(** Removal by the bowl's owner.  Both routes commit the same store: the one
    without the pair's line, every other line, in its place, and every other
    table as before; the line invariant holds in it.  When the bowl has no
    such line the store is left as it is, and there the routes part: the
    JSON route fails with 404 "Ingredient not found in bowl", the HTML route
    answers with the bowl section as if it had removed something. *)
Theorem remove_drops_the_line_only (request : Request) (bowl_id ingredient_id : Z)
  (current_user : User.t) (db : DB) (b : Bowl.t) :
  db_get bowl_id db = Some b ->
  Bowl.user_id b = User.id current_user ->
  lines_ok db ->
  let db' := without_line bowl_id ingredient_id db in
  run_request
    (bowls_api.remove_ingredient
       {| bowls_api.RemoveIngredientRequest.bowl_id := bowl_id;
          bowls_api.RemoveIngredientRequest.ingredient_id := ingredient_id |}
       current_user) db
  = (match select_first (for_pair bowl_id ingredient_id) db with
     | Some _ => inr {| bowls_api.RemoveIngredientResponse.bowl_id := bowl_id |}
     | None => inl (HTTPException status.HTTP_404_NOT_FOUND "Ingredient not found in bowl")
     end, db')
  /\ run_request
       (bowls_ui.remove_ingredient_from_bowl request bowl_id ingredient_id current_user) db
     = (inr (TemplateResponse "bowl_section.html"
               (bowls_ui.bowl_section_context request b
                  (bowls_ui.calculate_nutrition bowl_id (User.id current_user) db'))),
        db')
  /\ lines_ok db'
  /\ select_all (for_pair bowl_id ingredient_id) db' = []
  /\ (select_first (for_pair bowl_id ingredient_id) db = None -> db' = db).
Proof.
  intros Hget Howner Hok db'.
  destruct (without_line_ok bowl_id ingredient_id db Hok) as [Hok' Hnone].
  fold db' in Hok', Hnone.
  assert (Hcase : match select_first (for_pair bowl_id ingredient_id) db with
                  | Some e => db_delete e db = db'
                  | None => db = db'
                  end).
  { destruct (select_first (for_pair bowl_id ingredient_id) db) as [e|] eqn:Hfirst.
    - apply without_line_present; assumption.
    - symmetry. apply without_line_absent, Hfirst. }
  assert (Habsent : select_first (for_pair bowl_id ingredient_id) db = None -> db' = db).
  { intros Hfirst. apply without_line_absent, Hfirst. }
  clearbody db'.
  split; [|split; [|split; [exact Hok'|split; [exact Hnone|exact Habsent]]]].
  - run_route. rewrite Hget. simpl. rewrite Howner, Z.eqb_refl. simpl.
    change (fun bi : BowlIngredient.t =>
              (BowlIngredient.bowl_id bi =? bowl_id)
              && (BowlIngredient.ingredient_id bi =? ingredient_id))
      with (for_pair bowl_id ingredient_id).
    destruct (select_first (for_pair bowl_id ingredient_id) db) as [e|];
      simpl; rewrite <- Hcase; reflexivity.
  - run_route. rewrite Hget. simpl. rewrite Howner, Z.eqb_refl. simpl.
    change (fun bi : BowlIngredient.t =>
              (BowlIngredient.bowl_id bi =? bowl_id)
              && (BowlIngredient.ingredient_id bi =? ingredient_id))
      with (for_pair bowl_id ingredient_id).
    destruct (select_first (for_pair bowl_id ingredient_id) db) as [e|];
      simpl; rewrite <- Hcase; reflexivity.
Qed.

────────────────

PROBLEM REQUIREMENTS:
Reproduce every line of the material above exactly.

SOLUTION TO THIS PROBLEM:
(** Removal by the bowl's owner.  Both routes commit the same store: the one
    without the pair's line, every other line, in its place, and every other
    table as before; the line invariant holds in it.  When the bowl has no
    such line the store is left as it is, and there the routes part: the
    JSON route fails with 404 "Ingredient not found in bowl", the HTML route
    answers with the bowl section as if it had removed something. *)
Theorem remove_drops_the_line_only (request : Request) (bowl_id ingredient_id : Z)
  (current_user : User.t) (db : DB) (b : Bowl.t) :
  db_get bowl_id db = Some b ->
  Bowl.user_id b = User.id current_user ->
  lines_ok db ->
  let db' := without_line bowl_id ingredient_id db in
  run_request
    (bowls_api.remove_ingredient
       {| bowls_api.RemoveIngredientRequest.bowl_id := bowl_id;
          bowls_api.RemoveIngredientRequest.ingredient_id := ingredient_id |}
       current_user) db
  = (match select_first (for_pair bowl_id ingredient_id) db with
     | Some _ => inr {| bowls_api.RemoveIngredientResponse.bowl_id := bowl_id |}
     | None => inl (HTTPException status.HTTP_404_NOT_FOUND "Ingredient not found in bowl")
     end, db')
  /\ run_request
       (bowls_ui.remove_ingredient_from_bowl request bowl_id ingredient_id current_user) db
     = (inr (TemplateResponse "bowl_section.html"
               (bowls_ui.bowl_section_context request b
                  (bowls_ui.calculate_nutrition bowl_id (User.id current_user) db'))),
        db')
  /\ lines_ok db'
  /\ select_all (for_pair bowl_id ingredient_id) db' = []
  /\ (select_first (for_pair bowl_id ingredient_id) db = None -> db' = db).
Proof.
  intros Hget Howner Hok db'.
  destruct (without_line_ok bowl_id ingredient_id db Hok) as [Hok' Hnone].
  fold db' in Hok', Hnone.
  assert (Hcase : match select_first (for_pair bowl_id ingredient_id) db with
                  | Some e => db_delete e db = db'
                  | None => db = db'
                  end).
  { destruct (select_first (for_pair bowl_id ingredient_id) db) as [e|] eqn:Hfirst.
    - apply without_line_present; assumption.
    - symmetry. apply without_line_absent, Hfirst. }
  assert (Habsent : select_first (for_pair bowl_id ingredient_id) db = None -> db' = db).
  { intros Hfirst. apply without_line_absent, Hfirst. }
  clearbody db'.
  split; [|split; [|split; [exact Hok'|split; [exact Hnone|exact Habsent]]]].
  - run_route. rewrite Hget. simpl. rewrite Howner, Z.eqb_refl. simpl.
    change (fun bi : BowlIngredient.t =>
              (BowlIngredient.bowl_id bi =? bowl_id)
              && (BowlIngredient.ingredient_id bi =? ingredient_id))
      with (for_pair bowl_id ingredient_id).
    destruct (select_first (for_pair bowl_id ingredient_id) db) as [e|];
      simpl; rewrite <- Hcase; reflexivity.
  - run_route. rewrite Hget. simpl. rewrite Howner, Z.eqb_refl. simpl.
    change (fun bi : BowlIngredient.t =>
              (BowlIngredient.bowl_id bi =? bowl_id)
              && (BowlIngredient.ingredient_id bi =? ingredient_id))
      with (for_pair bowl_id ingredient_id).
    destruct (select_first (for_pair bowl_id ingredient_id) db) as [e|];
      simpl; rewrite <- Hcase; reflexivity.
Qed.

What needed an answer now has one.